*** Block opens ***
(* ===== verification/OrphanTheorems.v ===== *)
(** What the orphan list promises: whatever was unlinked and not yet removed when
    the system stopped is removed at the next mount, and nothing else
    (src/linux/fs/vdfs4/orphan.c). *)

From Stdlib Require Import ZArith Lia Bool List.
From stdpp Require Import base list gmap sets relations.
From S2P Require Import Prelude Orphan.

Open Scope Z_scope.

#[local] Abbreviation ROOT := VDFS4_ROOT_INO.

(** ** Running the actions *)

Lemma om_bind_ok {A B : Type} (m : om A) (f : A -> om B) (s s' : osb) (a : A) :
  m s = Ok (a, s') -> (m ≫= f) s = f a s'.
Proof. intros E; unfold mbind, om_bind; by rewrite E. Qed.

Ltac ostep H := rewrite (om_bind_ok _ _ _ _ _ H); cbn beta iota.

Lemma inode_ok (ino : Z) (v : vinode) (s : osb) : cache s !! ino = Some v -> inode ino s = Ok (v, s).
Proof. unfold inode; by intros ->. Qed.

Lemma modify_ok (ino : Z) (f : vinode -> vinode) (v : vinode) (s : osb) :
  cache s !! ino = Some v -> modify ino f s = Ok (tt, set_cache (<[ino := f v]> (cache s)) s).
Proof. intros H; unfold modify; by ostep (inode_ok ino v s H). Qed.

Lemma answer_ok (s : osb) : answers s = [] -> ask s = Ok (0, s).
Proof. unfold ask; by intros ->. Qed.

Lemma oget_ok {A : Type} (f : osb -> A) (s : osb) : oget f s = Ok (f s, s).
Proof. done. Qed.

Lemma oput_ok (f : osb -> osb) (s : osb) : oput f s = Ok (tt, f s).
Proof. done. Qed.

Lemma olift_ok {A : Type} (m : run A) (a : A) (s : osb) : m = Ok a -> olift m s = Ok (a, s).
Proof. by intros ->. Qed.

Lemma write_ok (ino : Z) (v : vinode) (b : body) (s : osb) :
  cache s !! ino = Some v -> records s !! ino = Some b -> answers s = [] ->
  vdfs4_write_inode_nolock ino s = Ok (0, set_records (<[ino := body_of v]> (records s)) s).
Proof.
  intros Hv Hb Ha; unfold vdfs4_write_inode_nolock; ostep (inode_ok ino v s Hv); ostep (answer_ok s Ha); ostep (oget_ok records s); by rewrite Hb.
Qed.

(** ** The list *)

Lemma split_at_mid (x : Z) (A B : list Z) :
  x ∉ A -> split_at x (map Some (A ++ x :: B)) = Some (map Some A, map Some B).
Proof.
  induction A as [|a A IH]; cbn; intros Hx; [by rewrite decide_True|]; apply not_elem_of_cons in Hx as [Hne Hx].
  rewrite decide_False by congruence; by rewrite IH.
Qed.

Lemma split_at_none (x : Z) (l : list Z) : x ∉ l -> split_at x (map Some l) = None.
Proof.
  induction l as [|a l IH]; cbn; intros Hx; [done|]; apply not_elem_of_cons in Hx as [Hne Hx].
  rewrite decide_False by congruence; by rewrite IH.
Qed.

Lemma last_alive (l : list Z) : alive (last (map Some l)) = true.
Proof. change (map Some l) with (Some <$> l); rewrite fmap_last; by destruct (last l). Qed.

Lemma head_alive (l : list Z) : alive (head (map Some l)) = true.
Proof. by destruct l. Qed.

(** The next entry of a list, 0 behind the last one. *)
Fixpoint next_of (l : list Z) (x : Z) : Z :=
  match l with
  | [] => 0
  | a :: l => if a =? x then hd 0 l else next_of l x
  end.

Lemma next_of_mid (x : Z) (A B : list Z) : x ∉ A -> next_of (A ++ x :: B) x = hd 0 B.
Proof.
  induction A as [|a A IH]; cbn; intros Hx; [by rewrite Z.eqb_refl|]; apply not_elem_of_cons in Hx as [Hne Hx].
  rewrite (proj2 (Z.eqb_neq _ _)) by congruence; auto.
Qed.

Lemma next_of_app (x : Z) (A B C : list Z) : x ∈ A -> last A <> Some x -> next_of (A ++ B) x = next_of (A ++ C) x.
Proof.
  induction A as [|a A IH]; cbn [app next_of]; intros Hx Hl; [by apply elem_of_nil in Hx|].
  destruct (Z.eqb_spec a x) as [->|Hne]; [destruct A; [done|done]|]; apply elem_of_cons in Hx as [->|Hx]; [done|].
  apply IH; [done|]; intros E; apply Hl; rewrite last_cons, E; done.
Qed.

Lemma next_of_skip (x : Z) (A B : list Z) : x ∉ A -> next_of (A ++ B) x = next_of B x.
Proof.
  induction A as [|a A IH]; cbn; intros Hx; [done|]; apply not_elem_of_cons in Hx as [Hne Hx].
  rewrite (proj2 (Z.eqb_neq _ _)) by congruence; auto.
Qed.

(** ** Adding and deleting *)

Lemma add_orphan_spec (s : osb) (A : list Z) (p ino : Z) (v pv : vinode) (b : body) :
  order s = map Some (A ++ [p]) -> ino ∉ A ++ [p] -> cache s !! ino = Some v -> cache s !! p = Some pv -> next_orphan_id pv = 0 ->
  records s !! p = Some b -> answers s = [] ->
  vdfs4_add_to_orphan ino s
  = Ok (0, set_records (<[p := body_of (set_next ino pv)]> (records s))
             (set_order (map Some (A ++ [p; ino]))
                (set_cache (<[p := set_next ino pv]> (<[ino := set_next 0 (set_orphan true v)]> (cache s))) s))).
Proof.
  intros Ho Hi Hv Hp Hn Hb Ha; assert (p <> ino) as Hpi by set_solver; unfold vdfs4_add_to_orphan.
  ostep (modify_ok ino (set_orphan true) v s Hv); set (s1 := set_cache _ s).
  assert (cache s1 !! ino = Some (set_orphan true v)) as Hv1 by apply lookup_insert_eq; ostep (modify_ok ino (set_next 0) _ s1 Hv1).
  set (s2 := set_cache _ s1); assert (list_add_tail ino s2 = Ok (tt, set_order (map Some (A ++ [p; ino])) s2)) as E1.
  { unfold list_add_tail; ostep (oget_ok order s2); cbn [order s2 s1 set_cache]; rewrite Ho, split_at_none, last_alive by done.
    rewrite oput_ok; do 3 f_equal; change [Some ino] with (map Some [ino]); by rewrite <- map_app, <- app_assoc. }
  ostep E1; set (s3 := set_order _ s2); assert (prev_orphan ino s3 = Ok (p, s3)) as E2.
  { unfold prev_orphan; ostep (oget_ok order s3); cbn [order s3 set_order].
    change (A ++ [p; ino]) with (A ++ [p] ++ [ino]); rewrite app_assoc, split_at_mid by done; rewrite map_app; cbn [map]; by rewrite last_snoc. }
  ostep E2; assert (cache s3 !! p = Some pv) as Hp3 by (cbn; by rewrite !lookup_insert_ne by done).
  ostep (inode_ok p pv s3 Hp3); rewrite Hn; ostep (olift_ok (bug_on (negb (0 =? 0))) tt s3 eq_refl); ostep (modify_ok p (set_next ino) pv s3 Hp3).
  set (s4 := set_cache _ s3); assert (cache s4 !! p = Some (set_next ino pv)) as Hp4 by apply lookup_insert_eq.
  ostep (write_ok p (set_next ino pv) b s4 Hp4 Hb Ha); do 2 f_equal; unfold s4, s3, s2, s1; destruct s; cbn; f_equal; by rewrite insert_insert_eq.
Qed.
*** Block closes ***
*** Block opens ***
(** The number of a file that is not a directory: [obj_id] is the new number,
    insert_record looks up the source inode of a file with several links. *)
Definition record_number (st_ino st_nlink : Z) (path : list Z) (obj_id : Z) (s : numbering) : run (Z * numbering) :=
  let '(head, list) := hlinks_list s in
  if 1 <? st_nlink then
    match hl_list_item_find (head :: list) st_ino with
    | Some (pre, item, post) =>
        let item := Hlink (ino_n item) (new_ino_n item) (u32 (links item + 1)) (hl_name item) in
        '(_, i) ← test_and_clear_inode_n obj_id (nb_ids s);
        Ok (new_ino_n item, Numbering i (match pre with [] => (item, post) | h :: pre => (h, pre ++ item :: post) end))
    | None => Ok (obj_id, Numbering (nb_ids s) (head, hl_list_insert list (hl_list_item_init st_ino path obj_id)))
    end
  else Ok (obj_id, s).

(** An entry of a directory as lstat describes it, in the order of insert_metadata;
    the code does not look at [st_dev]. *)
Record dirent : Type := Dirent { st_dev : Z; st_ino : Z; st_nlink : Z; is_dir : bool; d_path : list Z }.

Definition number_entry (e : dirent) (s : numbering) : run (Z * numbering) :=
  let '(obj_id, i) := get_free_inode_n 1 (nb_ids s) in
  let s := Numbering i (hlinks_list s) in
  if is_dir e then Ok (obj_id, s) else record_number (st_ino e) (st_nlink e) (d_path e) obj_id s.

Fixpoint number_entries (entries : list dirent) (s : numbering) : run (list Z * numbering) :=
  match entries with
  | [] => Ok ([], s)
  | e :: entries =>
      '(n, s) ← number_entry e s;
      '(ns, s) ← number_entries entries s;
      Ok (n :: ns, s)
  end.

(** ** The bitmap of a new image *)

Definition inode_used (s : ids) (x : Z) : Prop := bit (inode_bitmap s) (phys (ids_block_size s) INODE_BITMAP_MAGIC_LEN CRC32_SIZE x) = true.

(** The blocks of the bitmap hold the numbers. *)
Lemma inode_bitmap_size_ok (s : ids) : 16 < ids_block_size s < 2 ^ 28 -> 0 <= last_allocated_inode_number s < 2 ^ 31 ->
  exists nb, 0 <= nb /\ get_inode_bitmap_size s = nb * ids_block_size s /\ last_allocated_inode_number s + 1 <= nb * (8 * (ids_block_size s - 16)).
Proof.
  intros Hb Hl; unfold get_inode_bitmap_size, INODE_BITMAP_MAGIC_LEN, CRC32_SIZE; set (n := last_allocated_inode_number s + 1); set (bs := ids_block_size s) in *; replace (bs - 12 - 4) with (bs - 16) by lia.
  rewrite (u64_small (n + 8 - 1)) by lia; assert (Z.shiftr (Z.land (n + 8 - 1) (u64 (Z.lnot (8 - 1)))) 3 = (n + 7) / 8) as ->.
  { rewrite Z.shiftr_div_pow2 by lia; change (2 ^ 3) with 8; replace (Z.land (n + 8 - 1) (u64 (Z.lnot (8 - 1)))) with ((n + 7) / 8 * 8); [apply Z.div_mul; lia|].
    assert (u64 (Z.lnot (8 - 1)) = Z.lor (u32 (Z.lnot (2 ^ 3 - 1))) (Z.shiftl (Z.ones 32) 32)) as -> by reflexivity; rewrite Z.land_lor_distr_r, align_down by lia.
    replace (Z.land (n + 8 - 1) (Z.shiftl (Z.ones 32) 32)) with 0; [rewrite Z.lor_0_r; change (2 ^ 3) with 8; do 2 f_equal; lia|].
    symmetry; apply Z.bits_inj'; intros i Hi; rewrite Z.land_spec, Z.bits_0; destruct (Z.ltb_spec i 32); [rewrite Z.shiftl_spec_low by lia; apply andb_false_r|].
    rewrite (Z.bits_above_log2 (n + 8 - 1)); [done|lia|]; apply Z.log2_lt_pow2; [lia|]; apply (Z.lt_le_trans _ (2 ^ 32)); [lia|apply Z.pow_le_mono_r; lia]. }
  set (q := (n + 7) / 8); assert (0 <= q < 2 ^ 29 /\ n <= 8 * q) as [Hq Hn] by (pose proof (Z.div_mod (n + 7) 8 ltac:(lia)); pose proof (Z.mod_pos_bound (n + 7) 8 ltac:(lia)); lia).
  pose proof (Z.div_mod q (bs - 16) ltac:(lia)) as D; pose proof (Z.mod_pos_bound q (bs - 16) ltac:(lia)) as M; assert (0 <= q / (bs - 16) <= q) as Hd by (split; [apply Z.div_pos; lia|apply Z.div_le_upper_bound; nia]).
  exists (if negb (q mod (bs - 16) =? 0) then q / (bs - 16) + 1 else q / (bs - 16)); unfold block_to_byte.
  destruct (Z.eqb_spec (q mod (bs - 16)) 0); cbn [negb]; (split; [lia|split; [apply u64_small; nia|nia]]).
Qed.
*** Block closes ***
*** Block opens ***
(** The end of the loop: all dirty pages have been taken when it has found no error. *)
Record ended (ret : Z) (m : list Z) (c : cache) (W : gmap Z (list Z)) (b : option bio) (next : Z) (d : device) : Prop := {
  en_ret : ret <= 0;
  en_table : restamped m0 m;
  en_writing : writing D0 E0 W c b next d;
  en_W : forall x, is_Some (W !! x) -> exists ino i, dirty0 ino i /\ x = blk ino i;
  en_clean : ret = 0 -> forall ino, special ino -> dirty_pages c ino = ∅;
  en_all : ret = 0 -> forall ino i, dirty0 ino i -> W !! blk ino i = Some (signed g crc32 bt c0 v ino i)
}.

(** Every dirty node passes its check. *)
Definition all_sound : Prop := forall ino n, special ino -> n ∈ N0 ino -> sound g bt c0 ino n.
*** Block closes ***
▶ _What you are asked to do_
In the listing above, find the line with "(* ===== verification/OrphanTheorems.v" and the line with "(** ** Running the actions *)". Output those two lines and every line between them, exactly as written.

▶ _Result of the exercise_
(* ===== verification/OrphanTheorems.v ===== *)
(** What the orphan list promises: whatever was unlinked and not yet removed when
    the system stopped is removed at the next mount, and nothing else
    (src/linux/fs/vdfs4/orphan.c). *)

From Stdlib Require Import ZArith Lia Bool List.
From stdpp Require Import base list gmap sets relations.
From S2P Require Import Prelude Orphan.

Open Scope Z_scope.

#[local] Abbreviation ROOT := VDFS4_ROOT_INO.

(** ** Running the actions *)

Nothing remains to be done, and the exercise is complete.